The students, 11th graders and members of Deer Valley’s Law and Justice Academy, were given information on prominent figures in Contra Costa County history who are interred at the cemetery, including Elam Brown, Delilah Frazer, Carolyn Holpin, Salvio Pacheco, William Rankin, and Joseph Walker. Using the various photographs, obituaries, probate records, and newspaper articles provided by the Society, the students will write and perform a three-minute monologue in the voice and presumed character of their assigned figure. In addition to channeling what Setka described as her students’ “talkativity” into creative energy, the project and visit to the History Center and cemetery were also meant to “make history real” and emphasize the importance of primary sources.
A quick tutorial of the Center’s Public Access Computer Terminal (PACT) by volunteer Bill Mero exposed students to how archival research queries are performed as well as how to locate and read various source types that were included in the tour.

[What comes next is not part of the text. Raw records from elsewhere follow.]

(** C28: No user page of one address space shares memory with another user page, of the same or of
    another address space, and none lies outside the user pool: what user code can reach through
    the page tables is an allocated page of the user pool that no other page reaches. *)
Theorem user_memory_isolated init_ram_pages text_start text_end s0 s s' A O dir va pa w :
  fresh_memory s0 -> 0 <= init_ram_pages <= 2 ^ 18 -> 1 + (init_ram_pages + 1023) / 1024 <= ba_size (used_map (kernel_pool (frames s0))) ->
  paging_init init_ram_pages text_start text_end s0 = Ok (tt, s) ->
  rtc (mstep init_ram_pages (kernel_tables s)) (s, ∅, kernel_tables s) (s', A, O) ->
  dir = init_page_dir s' \/ is_Some (A !! dir) -> 0 <= va < 2 ^ 32 -> walk (ram (frames s')) dir va = Some (pa, w, true) ->
  run_of (frames s') true ((pa + PHYS_BASE) / PGSIZE) 1 /\ allocated (frames s') ((pa + PHYS_BASE) / PGSIZE) = true /\
  forall dir' va' w', dir' = init_page_dir s' \/ is_Some (A !! dir') -> 0 <= va' < 2 ^ 32 ->
    walk (ram (frames s')) dir' va' = Some (pa, w', true) -> dir' = dir /\ va' = va.
Proof.
  intros F Hp Hroom E Hr Hdir Hva Hw. destruct (reached_ok _ _ _ _ _ _ F Hp Hroom E Hr) as (K & M & MO).
  destruct (mo_stands _ _ _ _ MO) as [_ [T R]]. simpl in R.
  destruct (walk_reaches _ _ s K _ _ dir va pa w M Hp MO Hdir Hva Hw) as (_ & _ & Hm). simpl in Hm.
  destruct (rl_frame _ _ _ _ _ R _ _ Hm) as ([Ha Hk] & Hal & Hrun). pose proof (Z.mod_pos_bound va PGSIZE ltac:(done)) as Hvm.
  assert (Ep : (pa + PHYS_BASE) / PGSIZE = (pa - va mod PGSIZE + PHYS_BASE) / PGSIZE).
  { replace (pa + PHYS_BASE) with (pa - va mod PGSIZE + PHYS_BASE + va mod PGSIZE) by lia. by apply page_of. }
  rewrite Ep. split; [done|]. split; [done|]. intros dir' va' w' Hdir' Hva' Hw'.
  destruct (walk_reaches _ _ s K _ _ dir' va' pa w' M Hp MO Hdir' Hva' Hw') as (_ & _ & Hm'). simpl in Hm'.
  destruct (rl_frame _ _ _ _ _ R _ _ Hm') as ([Ha' Hk'] & _). pose proof (Z.mod_pos_bound va' PGSIZE ltac:(done)) as Hvm'.
  assert (Ev : pa - va' mod PGSIZE + PHYS_BASE = pa - va mod PGSIZE + PHYS_BASE).
  { apply aligned_eq; [done..|]. rewrite <- Ep. replace (pa + PHYS_BASE) with (pa - va' mod PGSIZE + PHYS_BASE + va' mod PGSIZE) by lia. symmetry. by apply page_of. }
  rewrite Ev in Hm'. injection (rl_inj _ _ _ _ _ R _ _ _ Hm' Hm) as -> E1. split; [done|].
  rewrite (Z.div_mod va PGSIZE), (Z.div_mod va' PGSIZE), E1 by done. lia.
Qed.
Lemma user_memory_isolated_witness :
  exists m s1 s' A O, fresh_memory m /\ paging_init 384 0xc0020000 0xc0030000 m = Ok (tt, s1) /\
    rtc (mstep 384 (kernel_tables s1)) (s1, ∅, kernel_tables s1) (s', A, O) /\
    walk (ram (frames s')) 0xc0103000 0x08048123 = Some (0x159123, true, true) /\ run_of (frames s') true 0xc0159 1.
Proof.
  destruct ex_world as (m & s1 & s' & A & O & f & (F & Hroom) & E1 & Hr & _ & Hf & _ & _ & Hw). exists m, s1, s', A, O.
  split; [exact F|]. split; [exact E1|]. split; [exact Hr|]. split; [exact Hw|].
  destruct (user_memory_isolated 384 0xc0020000 0xc0030000 m s1 s' A O 0xc0103000 0x08048123 0x159123 true F) as [H _]; try done. right. by exists f.
Defined.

Volunteers John Greitzer, Lisa Gorrell, Janet Stapleton and Peggy Bloisa further explained the parts of the collection as students moved through the rooms of the archive. Perhaps the biggest hit with students was a sampling of the Center’s mugshot collection, in which volunteer Janet Stapleton explained the level of detail involved in recording a prisoner’s physical features, details that included everything from a wide ear shape to a specific hat size and other details that are sure to come in handy as students develop their person’s character and appearance.
Nearly 40 students and over a dozen volunteers participated in the event, which ran the entire day and without any major hiccups. Volunteers Kaori Evans and Steve James coordinated and kept everyone on track, and intern Theresa Berger provided backup. Priscilla Couden, Executive Director of the History Center, welcomed the students and later demonstrated the Center’s collection of Naturalization papers. Not only were students respectful of the Center’s collections and volunteers, they were also intrigued by the vast amounts of history available for them to learn about and discover on their own.
“If we were able to inspire these kids to learn more about their county’s history and to visit an archive on their own, then we’ve done our job,” said History Center Volunteer Lisa Gorrell. Given the number of questions asked and the enthusiasm expressed throughout the day, it appears that the Society was able to do just that.
The Contra Costa County Historical Society has long planned for an education program for students of all ages. This day with the Antioch students provided the basis for working with a wider network of schools and organizations on similar programs.
The History Center is open Tuesdays, Wednesdays, and Thursdays from 9 a.m. to 4 p.m., and the third Saturday of each month when special programs are often scheduled.